#### DATA SECTION

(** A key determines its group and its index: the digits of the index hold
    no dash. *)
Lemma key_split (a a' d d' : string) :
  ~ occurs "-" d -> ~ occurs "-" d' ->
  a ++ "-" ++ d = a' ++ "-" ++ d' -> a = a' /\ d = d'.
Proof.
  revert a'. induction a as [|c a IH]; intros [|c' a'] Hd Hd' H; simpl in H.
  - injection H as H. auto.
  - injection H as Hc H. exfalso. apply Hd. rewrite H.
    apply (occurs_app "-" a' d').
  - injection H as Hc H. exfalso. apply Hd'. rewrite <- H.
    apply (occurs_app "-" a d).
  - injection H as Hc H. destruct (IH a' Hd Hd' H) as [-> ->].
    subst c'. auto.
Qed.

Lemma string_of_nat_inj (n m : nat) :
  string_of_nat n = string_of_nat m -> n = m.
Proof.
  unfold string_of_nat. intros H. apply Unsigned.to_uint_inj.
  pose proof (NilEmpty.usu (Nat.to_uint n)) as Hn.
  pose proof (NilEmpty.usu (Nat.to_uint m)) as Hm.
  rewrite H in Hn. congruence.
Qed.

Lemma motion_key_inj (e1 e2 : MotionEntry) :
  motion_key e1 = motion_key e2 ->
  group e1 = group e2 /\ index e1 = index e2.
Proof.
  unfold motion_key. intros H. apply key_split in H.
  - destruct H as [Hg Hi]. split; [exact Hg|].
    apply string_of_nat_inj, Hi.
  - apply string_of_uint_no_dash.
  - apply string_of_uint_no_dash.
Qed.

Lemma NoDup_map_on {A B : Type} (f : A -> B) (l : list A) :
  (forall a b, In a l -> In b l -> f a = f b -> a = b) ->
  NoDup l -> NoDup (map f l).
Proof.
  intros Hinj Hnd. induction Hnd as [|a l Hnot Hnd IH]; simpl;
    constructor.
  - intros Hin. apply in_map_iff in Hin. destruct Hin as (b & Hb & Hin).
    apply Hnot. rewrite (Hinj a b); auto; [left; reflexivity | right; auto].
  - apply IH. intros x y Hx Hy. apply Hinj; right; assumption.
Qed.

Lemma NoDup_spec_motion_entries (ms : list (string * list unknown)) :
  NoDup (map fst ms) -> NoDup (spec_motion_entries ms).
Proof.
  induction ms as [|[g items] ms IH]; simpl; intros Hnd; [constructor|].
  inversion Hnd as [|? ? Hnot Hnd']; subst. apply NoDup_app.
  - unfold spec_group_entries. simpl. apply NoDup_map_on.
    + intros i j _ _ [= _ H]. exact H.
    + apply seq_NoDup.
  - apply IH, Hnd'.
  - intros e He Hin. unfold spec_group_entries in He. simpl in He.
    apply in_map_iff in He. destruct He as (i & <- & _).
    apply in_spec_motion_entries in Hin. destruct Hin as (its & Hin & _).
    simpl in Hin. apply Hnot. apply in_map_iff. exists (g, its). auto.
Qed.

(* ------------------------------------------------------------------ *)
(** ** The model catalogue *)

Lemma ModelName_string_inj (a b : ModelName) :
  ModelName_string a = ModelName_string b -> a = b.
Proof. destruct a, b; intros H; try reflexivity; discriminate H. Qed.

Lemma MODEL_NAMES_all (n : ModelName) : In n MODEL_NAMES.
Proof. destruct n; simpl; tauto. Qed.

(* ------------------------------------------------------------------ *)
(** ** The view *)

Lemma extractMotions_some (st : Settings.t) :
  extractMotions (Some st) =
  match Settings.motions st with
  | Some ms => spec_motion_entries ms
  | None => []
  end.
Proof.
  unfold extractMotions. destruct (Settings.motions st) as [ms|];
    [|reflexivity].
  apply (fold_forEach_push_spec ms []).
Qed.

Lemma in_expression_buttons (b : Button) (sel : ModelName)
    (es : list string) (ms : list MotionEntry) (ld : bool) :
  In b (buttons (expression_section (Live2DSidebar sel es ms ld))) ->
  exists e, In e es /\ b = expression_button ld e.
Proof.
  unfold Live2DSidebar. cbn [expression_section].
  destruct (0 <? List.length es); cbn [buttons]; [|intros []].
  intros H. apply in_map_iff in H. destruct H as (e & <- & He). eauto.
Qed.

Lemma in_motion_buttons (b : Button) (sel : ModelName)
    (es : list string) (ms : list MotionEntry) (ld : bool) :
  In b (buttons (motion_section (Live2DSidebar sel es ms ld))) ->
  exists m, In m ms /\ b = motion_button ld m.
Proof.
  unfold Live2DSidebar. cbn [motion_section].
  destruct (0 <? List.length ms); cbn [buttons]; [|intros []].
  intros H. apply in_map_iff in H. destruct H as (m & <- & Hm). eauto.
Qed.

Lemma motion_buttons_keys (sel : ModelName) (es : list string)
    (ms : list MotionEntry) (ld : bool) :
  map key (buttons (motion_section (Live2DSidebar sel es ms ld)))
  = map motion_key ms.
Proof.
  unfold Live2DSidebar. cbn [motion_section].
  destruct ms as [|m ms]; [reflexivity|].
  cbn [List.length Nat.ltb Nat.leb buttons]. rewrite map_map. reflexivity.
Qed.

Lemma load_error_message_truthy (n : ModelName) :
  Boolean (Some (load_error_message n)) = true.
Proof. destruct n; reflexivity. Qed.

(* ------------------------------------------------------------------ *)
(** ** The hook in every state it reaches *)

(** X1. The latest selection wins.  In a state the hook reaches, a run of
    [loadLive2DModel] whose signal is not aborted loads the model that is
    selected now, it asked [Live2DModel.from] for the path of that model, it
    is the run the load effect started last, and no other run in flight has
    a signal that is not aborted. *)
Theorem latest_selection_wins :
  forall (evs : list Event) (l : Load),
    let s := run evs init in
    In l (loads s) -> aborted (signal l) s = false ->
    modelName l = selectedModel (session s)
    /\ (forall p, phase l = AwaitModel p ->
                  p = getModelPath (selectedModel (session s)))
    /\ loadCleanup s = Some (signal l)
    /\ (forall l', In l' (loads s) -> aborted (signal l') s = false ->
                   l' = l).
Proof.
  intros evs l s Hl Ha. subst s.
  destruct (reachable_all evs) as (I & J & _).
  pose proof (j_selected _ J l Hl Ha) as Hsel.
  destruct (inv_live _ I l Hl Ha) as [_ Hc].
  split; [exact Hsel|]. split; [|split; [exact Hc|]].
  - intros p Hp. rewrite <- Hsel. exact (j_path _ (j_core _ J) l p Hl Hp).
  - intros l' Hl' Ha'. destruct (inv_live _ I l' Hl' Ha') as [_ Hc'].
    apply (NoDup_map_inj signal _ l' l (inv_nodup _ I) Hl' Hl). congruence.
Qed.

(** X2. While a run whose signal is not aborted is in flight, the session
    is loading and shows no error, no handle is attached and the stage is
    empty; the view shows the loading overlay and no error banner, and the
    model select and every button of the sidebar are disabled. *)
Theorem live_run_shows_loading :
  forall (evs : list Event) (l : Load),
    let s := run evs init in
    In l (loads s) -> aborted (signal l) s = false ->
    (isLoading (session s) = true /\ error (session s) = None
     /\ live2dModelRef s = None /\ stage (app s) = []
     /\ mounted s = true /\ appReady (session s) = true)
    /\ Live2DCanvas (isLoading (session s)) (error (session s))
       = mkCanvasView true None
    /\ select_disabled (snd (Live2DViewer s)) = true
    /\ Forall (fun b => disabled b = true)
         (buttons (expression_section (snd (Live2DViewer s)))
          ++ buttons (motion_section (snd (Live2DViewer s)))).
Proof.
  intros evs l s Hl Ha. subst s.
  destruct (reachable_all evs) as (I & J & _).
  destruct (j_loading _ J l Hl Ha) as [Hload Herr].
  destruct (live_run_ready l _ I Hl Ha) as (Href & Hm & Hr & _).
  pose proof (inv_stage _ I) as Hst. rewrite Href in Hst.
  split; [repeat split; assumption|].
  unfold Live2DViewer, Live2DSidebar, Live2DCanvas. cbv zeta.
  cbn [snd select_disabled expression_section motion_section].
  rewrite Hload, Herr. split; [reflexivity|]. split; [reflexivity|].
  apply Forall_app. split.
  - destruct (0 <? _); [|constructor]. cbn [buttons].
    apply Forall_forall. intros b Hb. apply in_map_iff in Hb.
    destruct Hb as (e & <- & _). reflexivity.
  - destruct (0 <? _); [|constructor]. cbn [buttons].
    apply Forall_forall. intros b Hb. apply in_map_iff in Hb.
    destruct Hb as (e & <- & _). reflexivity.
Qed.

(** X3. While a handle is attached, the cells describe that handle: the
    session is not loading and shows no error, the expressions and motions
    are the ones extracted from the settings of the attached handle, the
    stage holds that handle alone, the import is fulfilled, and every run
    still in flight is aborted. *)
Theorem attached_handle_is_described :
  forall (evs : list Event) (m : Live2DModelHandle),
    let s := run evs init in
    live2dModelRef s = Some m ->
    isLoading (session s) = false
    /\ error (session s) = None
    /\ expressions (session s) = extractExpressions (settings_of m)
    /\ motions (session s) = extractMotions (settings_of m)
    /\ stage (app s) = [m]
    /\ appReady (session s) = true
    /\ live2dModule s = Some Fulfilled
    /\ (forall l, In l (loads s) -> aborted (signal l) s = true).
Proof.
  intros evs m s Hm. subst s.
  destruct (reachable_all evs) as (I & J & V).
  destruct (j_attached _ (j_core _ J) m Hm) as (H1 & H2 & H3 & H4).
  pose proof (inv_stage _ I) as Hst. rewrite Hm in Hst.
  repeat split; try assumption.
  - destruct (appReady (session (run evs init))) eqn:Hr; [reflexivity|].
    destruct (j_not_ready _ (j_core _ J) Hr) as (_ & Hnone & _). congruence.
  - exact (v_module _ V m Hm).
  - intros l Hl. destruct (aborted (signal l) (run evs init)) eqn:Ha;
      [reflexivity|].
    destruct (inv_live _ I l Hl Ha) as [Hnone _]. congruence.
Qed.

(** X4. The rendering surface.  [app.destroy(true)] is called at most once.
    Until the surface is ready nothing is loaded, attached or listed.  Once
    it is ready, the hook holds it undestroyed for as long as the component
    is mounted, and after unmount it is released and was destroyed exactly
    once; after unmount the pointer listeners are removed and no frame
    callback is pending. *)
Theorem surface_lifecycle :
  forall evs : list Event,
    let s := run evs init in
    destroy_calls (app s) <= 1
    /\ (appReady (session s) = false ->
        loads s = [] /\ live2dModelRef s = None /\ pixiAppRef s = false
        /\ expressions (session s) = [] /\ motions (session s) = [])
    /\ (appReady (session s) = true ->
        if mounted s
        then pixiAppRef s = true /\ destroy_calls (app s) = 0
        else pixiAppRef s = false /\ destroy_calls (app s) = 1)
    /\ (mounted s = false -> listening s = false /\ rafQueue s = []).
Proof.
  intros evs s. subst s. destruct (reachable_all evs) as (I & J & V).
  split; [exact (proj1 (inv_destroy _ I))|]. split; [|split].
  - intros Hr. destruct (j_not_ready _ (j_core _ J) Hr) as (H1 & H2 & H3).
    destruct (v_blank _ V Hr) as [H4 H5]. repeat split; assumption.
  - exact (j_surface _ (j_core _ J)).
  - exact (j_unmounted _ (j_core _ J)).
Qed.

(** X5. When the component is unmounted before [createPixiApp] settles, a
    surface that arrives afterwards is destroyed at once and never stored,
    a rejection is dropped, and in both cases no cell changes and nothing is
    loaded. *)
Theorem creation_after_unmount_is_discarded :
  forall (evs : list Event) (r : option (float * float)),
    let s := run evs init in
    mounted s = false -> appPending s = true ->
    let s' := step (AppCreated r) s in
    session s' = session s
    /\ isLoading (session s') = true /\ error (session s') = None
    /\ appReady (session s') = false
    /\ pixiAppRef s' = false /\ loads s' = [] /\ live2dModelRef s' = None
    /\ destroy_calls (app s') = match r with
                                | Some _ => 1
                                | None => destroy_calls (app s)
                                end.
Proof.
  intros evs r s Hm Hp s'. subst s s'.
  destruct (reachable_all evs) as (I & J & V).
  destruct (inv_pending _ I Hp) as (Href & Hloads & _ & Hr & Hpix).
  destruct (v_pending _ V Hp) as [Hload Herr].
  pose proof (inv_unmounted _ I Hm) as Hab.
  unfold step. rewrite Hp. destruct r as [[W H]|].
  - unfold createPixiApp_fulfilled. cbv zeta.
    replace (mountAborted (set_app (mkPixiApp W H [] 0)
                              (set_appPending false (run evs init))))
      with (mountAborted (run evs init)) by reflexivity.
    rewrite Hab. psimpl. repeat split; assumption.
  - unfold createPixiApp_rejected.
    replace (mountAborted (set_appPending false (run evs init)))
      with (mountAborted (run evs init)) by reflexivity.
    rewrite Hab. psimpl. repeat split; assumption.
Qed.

########

▶ _AIM OF THE TASK_
Copy every line of the records above, starting with the first, up to and including the line containing "apply string_of_nat_inj, Hi.".

▶ _ANSWER BELOW_
(** A key determines its group and its index: the digits of the index hold
    no dash. *)
Lemma key_split (a a' d d' : string) :
  ~ occurs "-" d -> ~ occurs "-" d' ->
  a ++ "-" ++ d = a' ++ "-" ++ d' -> a = a' /\ d = d'.
Proof.
  revert a'. induction a as [|c a IH]; intros [|c' a'] Hd Hd' H; simpl in H.
  - injection H as H. auto.
  - injection H as Hc H. exfalso. apply Hd. rewrite H.
    apply (occurs_app "-" a' d').
  - injection H as Hc H. exfalso. apply Hd'. rewrite <- H.
    apply (occurs_app "-" a d).
  - injection H as Hc H. destruct (IH a' Hd Hd' H) as [-> ->].
    subst c'. auto.
Qed.

Lemma string_of_nat_inj (n m : nat) :
  string_of_nat n = string_of_nat m -> n = m.
Proof.
  unfold string_of_nat. intros H. apply Unsigned.to_uint_inj.
  pose proof (NilEmpty.usu (Nat.to_uint n)) as Hn.
  pose proof (NilEmpty.usu (Nat.to_uint m)) as Hm.
  rewrite H in Hn. congruence.
Qed.

Lemma motion_key_inj (e1 e2 : MotionEntry) :
  motion_key e1 = motion_key e2 ->
  group e1 = group e2 /\ index e1 = index e2.
Proof.
  unfold motion_key. intros H. apply key_split in H.
  - destruct H as [Hg Hi]. split; [exact Hg|].
    apply string_of_nat_inj, Hi.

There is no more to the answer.